La seconde affiche (à droite) qui est la plus rare, a été illustrée par Yves Thos et Hélène Le Breton.
Elle mesure 120 sur 160 cm, a été imprimée par l’imprimerie Gaillard en 1957. Ce n’est donc pas l’affiche originale du film sorti en 1956.
La troisième sur fond vert, de dimension 120 sur 160 cm, a été aussi déclinée sous forme de carte postale.
Une quatrième affiche, de conception graphique identique à celle du haut, a aussi été utilisée pour la jaquette du DVD.
Enfin, une cinquième affiche reprend les personnages de la quatrième en les inversant de coté.

 

 

 

 

 

 

 

Date de sortie : 7 mars 1956 en France et le 27 avril 1956 à Paris
Acteurs : Suzanne Dehelly, Fernand Raynaud, Louis de Funès, Noël Roquevert, Henri Crémieux, Annie Noël, Madeleine Barbulée, Françoise Honorat, Geneviève Morel, Aurore Chabrol, Marcel Bozzuffi, Paul Crochet, Pierre Duncan, Gaston Orbal, Jean-Marc Tennberg,
Paul Barge, Charles Bayard, Robert Blome, Charles Bouillaud, Jacques Bézard, Edouard Francomme, Lucien Guerville, René Lefèvre-Bel, Palmyre Levasseur, Dominique Marcas, Louis Massis, Pierre Moncorbier, Michel Nastorg, Alain Nobis, Paul Rieger, Evelyne Rey, Louis Saintève, Marc Arian, Serge Bento, Antonin Baryel,
Production : Société Générale de Gestion Cinématographique (SGGC), Cinéphonic, Pathé Films

Fernand Jérôme est un peu « dingue » comme le disent ses camarades de bureau à la Banque.
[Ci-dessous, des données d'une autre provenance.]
Definition git_commit_push (repo_dir : Path) (repo_name commit_msg : string)
    (auto_pull : bool) : M bool :=
  color_print (Py.NL ++ Py.repeat_str "=" 50) Colors.CYAN ;;
  color_print ("处理仓库: " ++ repo_name) Colors.BOLD ;;
  color_print ("路径: " ++ path_str repo_dir) Colors.CYAN ;;
  color_print (Py.repeat_str "=" 50) Colors.CYAN ;;
  changed <- git_has_changes repo_dir ;;
  if negb changed then
    color_print "没有需要提交的更改，跳过" Colors.YELLOW ;;
    ret true
  else
  color_print "执行: git add ." Colors.BLUE ;;
  '(code, _, stderr) <-
     run_cmd ["git"; "add"; "."] (Some repo_dir) true DEFAULT_CMD_TIMEOUT ;;
  if negb (code =? 0) then
    color_print ("git add 失败: " ++ stderr) Colors.RED ;;
    ret false
  else
  color_print ("执行: git commit -m " ++ Py.DQUOTE ++ commit_msg ++ Py.DQUOTE) Colors.BLUE ;;
  '(code, stdout, stderr) <-
     run_cmd ["git"; "commit"; "-m"; commit_msg] (Some repo_dir) true DEFAULT_CMD_TIMEOUT ;;
  if negb (code =? 0) then
    if Py.contains "nothing to commit" stderr || Py.contains "nothing to commit" stdout
    then
      color_print "没有需要提交的更改" Colors.YELLOW ;;
      ret true
    else
      color_print ("git commit 失败: " ++ stderr) Colors.RED ;;
      ret false
  else
  color_print stdout Colors.GREEN ;;
  ahead <- (if auto_pull then git_check_remote_ahead repo_dir else ret false) ;;
  pulled <- (if ahead then
               color_print "远程有新提交，自动拉取中..." Colors.YELLOW ;;
               ok <- git_pull repo_dir ;;
               if negb ok then
                 color_print "建议手动解决冲突后重试" Colors.YELLOW ;;
                 ret false
               else ret true
             else ret true) ;;
  if negb pulled then ret false else
  color_print "执行: git push" Colors.BLUE ;;
  '(code, stdout, stderr) <-
     run_cmd ["git"; "push"] (Some repo_dir) true GIT_PUSH_TIMEOUT ;;
  if negb (code =? 0) then
    color_print ("git push 失败: " ++ stderr) Colors.RED ;;
    (if Py.contains "rejected" (Py.lower stderr)
     then color_print "提示: 远程有新提交，请先执行 git pull" Colors.YELLOW
     else ret tt) ;;
    ret false
  else
  color_print "推送成功!" Colors.GREEN ;;
  ret true.

(** *** Confirmation polling *)

Definition run_list_cmd : list string :=
  ["gh"; "run"; "list";
   "-R"; REPO_OWNER ++ "/" ++ REPO_NAME;
   "-w"; WORKFLOW_FILE;
   "-L"; "1";
   "--json"; "databaseId,status,createdAt"].

(** The body of the [try]: [Some id] when the function returns from
    inside the loop, [None] when the iteration goes on to the sleep
    (also after a [JSONDecodeError]). *)
Definition poll_once : M (option string) :=
  '(code, stdout, _) <-
     run_cmd run_list_cmd (Some RS_CLIENT_DIR) true DEFAULT_CMD_TIMEOUT ;;
  if (code =? 0) && Py.truthy_str stdout then
    match json_loads env stdout with
    | None => ret None
    | Some runs =>
        if truthy runs then
          run0 <- lift (getitem_int runs 0) ;;
          status <- lift (getitem_key run0 "status") ;;
          if is_in status ["queued"; "in_progress"] then
            run0 <- lift (getitem_int runs 0) ;;
            run_id <- lift (getitem_key run0 "databaseId") ;;
            color_print ("✅ Workflow 已启动! Run ID: " ++ py_str run_id) Colors.GREEN ;;
            ret (Some (py_str run_id))
          else ret None
        else ret None
    end
  else ret None.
Cela n’empêche pas que des gangsters essayant de commettre leur hold-up sont très gênés par sa présence matinale dans une rue, son pot à lait dans la main. Bien plus gênés encore quand ils attaquent sa banque et que Fernand, malgré sa maladresse, sauve l’établissement. La petite Merlerin, qui négligeait ses avances, tombe dans ses bras ; il devient un personnage célèbre ignorant, le malheureux, que le chef de bande est son propre père, le Grand J., sur la trace de qui est lancé l’inspecteur Merlerin, son futur beau-père, armé de son pendule. Les gangsters se déguisent en journalistes pour kidnapper Jérôme. Mais le Grand J., repentant, libère son fils après un inénarrable dîner de fiançailles où le Grand J. trinque avec l’inspecteur.